What is being asked —
Show, from the entries below, every line in which "gmap" appears.

Material supplied —
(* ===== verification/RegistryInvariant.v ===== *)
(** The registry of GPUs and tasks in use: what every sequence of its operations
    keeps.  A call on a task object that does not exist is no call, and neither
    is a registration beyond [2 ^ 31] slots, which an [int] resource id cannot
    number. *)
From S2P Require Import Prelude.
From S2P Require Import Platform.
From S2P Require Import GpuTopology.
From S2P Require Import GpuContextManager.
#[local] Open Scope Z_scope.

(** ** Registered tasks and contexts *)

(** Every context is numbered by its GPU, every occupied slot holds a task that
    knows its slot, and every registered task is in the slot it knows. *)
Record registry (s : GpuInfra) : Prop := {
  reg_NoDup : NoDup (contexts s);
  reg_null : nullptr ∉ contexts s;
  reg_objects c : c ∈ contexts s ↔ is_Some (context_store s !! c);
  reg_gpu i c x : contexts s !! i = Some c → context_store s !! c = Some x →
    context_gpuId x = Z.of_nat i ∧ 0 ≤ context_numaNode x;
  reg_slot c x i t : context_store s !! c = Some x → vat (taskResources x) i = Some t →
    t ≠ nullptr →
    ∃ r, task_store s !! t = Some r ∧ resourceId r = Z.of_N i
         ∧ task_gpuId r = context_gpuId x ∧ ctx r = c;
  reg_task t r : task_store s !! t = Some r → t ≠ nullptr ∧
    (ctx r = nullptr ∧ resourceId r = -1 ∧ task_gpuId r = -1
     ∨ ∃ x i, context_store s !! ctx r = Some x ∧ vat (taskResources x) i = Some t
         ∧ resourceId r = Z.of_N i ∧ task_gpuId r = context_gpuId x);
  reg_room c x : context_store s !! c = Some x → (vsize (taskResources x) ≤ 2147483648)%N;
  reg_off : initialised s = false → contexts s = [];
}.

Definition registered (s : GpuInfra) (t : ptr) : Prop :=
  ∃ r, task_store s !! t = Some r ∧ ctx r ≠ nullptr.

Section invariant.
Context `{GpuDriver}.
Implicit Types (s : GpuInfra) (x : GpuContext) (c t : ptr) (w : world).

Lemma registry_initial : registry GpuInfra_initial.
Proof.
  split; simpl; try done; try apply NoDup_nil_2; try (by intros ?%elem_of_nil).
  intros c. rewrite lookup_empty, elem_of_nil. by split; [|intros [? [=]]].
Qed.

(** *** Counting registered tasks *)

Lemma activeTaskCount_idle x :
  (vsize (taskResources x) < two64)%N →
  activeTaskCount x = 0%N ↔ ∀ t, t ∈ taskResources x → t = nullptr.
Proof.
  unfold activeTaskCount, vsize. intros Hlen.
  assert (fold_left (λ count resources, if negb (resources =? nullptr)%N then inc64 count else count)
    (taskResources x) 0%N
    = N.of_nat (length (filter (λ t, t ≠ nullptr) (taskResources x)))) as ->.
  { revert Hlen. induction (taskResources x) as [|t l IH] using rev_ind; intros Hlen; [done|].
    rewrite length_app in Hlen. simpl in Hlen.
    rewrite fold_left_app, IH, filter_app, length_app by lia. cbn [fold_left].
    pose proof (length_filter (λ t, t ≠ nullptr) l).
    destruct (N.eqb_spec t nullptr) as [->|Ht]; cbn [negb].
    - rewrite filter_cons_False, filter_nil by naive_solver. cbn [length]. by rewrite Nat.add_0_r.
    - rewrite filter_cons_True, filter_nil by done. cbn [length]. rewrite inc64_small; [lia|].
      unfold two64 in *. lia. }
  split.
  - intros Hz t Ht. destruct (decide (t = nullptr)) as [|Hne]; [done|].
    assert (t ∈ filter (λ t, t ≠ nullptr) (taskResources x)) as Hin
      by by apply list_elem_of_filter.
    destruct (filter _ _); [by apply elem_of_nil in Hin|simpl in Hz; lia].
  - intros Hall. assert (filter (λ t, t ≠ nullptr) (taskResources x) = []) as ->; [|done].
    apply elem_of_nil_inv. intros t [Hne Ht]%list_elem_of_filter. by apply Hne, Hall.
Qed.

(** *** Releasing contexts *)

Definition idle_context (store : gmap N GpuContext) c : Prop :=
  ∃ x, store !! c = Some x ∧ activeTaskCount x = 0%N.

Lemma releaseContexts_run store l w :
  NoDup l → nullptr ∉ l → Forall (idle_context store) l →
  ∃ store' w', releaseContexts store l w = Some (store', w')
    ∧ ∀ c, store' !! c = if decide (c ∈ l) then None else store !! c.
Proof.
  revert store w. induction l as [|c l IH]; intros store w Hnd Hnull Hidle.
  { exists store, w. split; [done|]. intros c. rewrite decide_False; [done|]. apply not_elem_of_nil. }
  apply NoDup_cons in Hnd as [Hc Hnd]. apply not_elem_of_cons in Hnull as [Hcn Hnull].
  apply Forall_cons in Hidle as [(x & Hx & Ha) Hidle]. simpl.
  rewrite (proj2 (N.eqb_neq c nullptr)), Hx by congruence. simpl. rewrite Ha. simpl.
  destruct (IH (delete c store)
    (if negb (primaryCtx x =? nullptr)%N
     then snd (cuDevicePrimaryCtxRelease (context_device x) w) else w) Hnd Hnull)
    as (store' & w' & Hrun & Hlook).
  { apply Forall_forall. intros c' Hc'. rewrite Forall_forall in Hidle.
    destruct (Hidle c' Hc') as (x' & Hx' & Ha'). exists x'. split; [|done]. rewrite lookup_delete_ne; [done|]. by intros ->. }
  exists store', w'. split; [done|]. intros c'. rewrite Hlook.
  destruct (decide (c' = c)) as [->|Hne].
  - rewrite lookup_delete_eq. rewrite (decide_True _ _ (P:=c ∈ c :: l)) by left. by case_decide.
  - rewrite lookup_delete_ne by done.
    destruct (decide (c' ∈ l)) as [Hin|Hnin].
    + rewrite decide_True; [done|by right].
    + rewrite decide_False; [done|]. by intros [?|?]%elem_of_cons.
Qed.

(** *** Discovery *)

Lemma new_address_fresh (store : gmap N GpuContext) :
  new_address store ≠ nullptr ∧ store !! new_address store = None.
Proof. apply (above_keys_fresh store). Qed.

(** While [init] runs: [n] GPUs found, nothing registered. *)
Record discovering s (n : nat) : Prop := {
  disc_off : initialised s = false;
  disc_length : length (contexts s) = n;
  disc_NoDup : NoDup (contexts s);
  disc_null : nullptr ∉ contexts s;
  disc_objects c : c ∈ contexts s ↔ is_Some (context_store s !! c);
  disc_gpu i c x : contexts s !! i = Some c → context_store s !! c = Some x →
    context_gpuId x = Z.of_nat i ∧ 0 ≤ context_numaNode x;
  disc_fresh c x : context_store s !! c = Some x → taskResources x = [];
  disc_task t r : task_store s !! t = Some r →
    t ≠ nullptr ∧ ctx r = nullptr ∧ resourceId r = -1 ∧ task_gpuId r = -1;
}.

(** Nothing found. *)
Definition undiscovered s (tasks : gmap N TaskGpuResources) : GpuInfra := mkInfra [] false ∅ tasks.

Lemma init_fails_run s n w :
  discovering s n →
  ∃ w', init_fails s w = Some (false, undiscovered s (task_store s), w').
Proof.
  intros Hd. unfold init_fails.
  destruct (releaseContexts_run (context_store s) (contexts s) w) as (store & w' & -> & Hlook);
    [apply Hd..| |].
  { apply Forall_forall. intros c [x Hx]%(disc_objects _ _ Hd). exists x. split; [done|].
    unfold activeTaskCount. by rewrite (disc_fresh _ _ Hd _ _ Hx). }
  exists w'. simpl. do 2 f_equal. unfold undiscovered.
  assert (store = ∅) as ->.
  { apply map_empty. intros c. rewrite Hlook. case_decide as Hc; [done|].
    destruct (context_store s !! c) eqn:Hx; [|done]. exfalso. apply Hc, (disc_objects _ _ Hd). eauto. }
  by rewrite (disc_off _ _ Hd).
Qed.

Solution to the problem —
Definition idle_context (store : gmap N GpuContext) c : Prop :=
Lemma new_address_fresh (store : gmap N GpuContext) :
Definition undiscovered s (tasks : gmap N TaskGpuResources) : GpuInfra := mkInfra [] false ∅ tasks.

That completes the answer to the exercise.